---- The records

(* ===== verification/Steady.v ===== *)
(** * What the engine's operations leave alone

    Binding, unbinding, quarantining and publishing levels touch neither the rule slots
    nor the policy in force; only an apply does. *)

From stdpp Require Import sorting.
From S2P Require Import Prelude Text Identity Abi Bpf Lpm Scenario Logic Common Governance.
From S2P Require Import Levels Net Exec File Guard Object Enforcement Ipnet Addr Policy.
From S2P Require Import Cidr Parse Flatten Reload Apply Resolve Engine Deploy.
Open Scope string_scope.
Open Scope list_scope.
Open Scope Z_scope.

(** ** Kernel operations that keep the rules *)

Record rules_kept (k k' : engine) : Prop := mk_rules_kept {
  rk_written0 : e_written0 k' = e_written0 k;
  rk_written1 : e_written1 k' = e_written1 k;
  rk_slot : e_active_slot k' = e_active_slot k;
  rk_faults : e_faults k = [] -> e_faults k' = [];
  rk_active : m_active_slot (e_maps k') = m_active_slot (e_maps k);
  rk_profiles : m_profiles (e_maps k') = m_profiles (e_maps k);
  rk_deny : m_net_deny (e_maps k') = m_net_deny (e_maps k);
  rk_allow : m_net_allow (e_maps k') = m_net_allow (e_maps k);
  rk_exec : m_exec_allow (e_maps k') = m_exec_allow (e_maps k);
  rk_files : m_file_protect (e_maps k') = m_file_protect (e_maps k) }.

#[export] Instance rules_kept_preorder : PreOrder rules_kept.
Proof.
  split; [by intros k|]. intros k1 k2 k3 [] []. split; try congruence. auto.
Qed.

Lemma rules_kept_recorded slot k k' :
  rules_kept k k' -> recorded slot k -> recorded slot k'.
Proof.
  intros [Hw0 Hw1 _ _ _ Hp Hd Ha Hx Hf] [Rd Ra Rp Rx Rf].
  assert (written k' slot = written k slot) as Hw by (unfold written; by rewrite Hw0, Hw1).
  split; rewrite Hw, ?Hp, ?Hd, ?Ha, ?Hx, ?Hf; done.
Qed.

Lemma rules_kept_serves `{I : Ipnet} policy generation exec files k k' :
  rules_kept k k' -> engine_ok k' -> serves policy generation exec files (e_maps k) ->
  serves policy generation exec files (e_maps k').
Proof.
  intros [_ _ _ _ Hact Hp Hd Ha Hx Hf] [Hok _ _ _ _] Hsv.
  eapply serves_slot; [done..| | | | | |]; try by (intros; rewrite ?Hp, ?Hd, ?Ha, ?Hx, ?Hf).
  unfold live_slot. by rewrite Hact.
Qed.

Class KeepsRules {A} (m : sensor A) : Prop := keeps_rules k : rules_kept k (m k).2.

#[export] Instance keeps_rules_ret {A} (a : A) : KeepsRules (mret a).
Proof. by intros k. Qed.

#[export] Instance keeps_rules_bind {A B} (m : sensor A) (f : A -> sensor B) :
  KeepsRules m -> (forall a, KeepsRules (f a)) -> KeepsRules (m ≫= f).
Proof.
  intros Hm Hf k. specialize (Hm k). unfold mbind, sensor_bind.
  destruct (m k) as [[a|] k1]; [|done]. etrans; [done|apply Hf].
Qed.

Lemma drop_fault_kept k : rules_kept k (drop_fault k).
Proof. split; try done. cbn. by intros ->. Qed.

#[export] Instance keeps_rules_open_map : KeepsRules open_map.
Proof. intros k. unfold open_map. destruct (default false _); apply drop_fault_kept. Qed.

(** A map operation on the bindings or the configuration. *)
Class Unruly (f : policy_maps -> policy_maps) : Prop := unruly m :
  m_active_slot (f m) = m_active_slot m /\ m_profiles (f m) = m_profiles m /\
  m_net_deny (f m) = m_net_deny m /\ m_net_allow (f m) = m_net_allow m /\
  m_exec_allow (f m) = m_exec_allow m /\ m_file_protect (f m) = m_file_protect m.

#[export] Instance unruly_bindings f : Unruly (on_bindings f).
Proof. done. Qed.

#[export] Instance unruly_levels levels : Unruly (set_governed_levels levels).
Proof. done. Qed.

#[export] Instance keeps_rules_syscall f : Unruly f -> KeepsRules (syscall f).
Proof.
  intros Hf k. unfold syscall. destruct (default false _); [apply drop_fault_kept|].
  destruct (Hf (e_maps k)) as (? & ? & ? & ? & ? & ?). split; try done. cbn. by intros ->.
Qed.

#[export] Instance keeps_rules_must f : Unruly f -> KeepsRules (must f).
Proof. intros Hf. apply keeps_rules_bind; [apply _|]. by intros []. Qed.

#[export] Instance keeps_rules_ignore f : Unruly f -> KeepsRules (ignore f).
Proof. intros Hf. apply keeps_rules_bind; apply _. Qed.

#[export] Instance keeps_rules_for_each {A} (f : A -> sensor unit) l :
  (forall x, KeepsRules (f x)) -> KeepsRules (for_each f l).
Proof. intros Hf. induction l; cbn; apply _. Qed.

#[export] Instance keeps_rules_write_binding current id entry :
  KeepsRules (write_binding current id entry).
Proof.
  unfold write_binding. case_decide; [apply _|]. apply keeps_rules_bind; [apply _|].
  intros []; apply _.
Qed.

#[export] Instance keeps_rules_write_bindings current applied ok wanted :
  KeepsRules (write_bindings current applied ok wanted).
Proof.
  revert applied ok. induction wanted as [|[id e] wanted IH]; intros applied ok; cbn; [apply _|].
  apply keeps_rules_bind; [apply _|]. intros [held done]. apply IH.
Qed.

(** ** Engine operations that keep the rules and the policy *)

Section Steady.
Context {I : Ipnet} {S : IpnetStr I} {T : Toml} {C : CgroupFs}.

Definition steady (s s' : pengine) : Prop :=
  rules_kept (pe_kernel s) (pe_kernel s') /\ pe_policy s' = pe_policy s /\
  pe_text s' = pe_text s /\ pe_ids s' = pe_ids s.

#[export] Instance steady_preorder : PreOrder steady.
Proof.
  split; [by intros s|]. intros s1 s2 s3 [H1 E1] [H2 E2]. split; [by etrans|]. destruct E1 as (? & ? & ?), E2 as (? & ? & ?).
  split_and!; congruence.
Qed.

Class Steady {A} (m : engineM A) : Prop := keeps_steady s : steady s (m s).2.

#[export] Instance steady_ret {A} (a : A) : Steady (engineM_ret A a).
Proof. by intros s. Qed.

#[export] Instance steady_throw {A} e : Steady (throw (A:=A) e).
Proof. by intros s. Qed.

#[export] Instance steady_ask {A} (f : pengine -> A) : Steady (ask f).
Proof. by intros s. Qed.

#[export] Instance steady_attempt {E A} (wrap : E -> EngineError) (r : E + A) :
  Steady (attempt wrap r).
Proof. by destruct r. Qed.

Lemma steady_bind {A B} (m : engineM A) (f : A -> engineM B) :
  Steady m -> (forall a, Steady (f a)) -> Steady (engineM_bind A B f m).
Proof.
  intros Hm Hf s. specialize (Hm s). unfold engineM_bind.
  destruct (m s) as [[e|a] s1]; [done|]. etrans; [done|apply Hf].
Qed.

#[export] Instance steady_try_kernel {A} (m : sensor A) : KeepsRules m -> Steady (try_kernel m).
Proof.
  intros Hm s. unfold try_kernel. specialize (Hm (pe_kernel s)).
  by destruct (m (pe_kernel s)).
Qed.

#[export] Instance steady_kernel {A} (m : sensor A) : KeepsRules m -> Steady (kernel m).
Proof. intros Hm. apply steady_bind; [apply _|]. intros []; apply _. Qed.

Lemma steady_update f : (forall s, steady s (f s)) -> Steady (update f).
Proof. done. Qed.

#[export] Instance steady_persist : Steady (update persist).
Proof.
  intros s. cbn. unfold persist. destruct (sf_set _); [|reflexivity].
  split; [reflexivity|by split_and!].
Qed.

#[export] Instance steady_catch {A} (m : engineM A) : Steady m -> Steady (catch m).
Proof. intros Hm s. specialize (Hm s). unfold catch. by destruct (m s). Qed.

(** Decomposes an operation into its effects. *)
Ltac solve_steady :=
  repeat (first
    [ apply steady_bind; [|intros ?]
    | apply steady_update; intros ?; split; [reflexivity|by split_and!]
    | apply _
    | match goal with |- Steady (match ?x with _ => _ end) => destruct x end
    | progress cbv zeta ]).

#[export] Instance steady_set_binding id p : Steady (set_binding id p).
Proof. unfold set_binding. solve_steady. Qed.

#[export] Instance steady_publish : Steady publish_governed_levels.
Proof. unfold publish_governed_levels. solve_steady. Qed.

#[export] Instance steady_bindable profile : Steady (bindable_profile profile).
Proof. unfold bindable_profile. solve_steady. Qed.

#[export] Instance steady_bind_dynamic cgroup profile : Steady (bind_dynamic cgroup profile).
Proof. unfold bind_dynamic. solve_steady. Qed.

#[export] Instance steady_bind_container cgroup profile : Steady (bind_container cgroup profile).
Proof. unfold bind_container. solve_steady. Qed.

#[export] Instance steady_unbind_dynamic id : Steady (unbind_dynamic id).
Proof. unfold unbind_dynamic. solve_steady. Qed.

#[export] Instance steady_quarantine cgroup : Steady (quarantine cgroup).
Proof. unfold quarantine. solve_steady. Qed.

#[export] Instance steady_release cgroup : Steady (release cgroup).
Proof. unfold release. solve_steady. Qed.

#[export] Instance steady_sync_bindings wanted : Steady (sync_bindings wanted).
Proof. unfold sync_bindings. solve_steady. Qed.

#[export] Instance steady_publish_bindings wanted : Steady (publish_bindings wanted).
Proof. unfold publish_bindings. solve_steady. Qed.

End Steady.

--------

**Task requirements:** Repeat, exactly and only, the lines from the beginning of the material through the line that contains "assert (written k'".

**Answer space:**
(* ===== verification/Steady.v ===== *)
(** * What the engine's operations leave alone

    Binding, unbinding, quarantining and publishing levels touch neither the rule slots
    nor the policy in force; only an apply does. *)

From stdpp Require Import sorting.
From S2P Require Import Prelude Text Identity Abi Bpf Lpm Scenario Logic Common Governance.
From S2P Require Import Levels Net Exec File Guard Object Enforcement Ipnet Addr Policy.
From S2P Require Import Cidr Parse Flatten Reload Apply Resolve Engine Deploy.
Open Scope string_scope.
Open Scope list_scope.
Open Scope Z_scope.

(** ** Kernel operations that keep the rules *)

Record rules_kept (k k' : engine) : Prop := mk_rules_kept {
  rk_written0 : e_written0 k' = e_written0 k;
  rk_written1 : e_written1 k' = e_written1 k;
  rk_slot : e_active_slot k' = e_active_slot k;
  rk_faults : e_faults k = [] -> e_faults k' = [];
  rk_active : m_active_slot (e_maps k') = m_active_slot (e_maps k);
  rk_profiles : m_profiles (e_maps k') = m_profiles (e_maps k);
  rk_deny : m_net_deny (e_maps k') = m_net_deny (e_maps k);
  rk_allow : m_net_allow (e_maps k') = m_net_allow (e_maps k);
  rk_exec : m_exec_allow (e_maps k') = m_exec_allow (e_maps k);
  rk_files : m_file_protect (e_maps k') = m_file_protect (e_maps k) }.

#[export] Instance rules_kept_preorder : PreOrder rules_kept.
Proof.
  split; [by intros k|]. intros k1 k2 k3 [] []. split; try congruence. auto.
Qed.

Lemma rules_kept_recorded slot k k' :
  rules_kept k k' -> recorded slot k -> recorded slot k'.
Proof.
  intros [Hw0 Hw1 _ _ _ Hp Hd Ha Hx Hf] [Rd Ra Rp Rx Rf].
  assert (written k' slot = written k slot) as Hw by (unfold written; by rewrite Hw0, Hw1).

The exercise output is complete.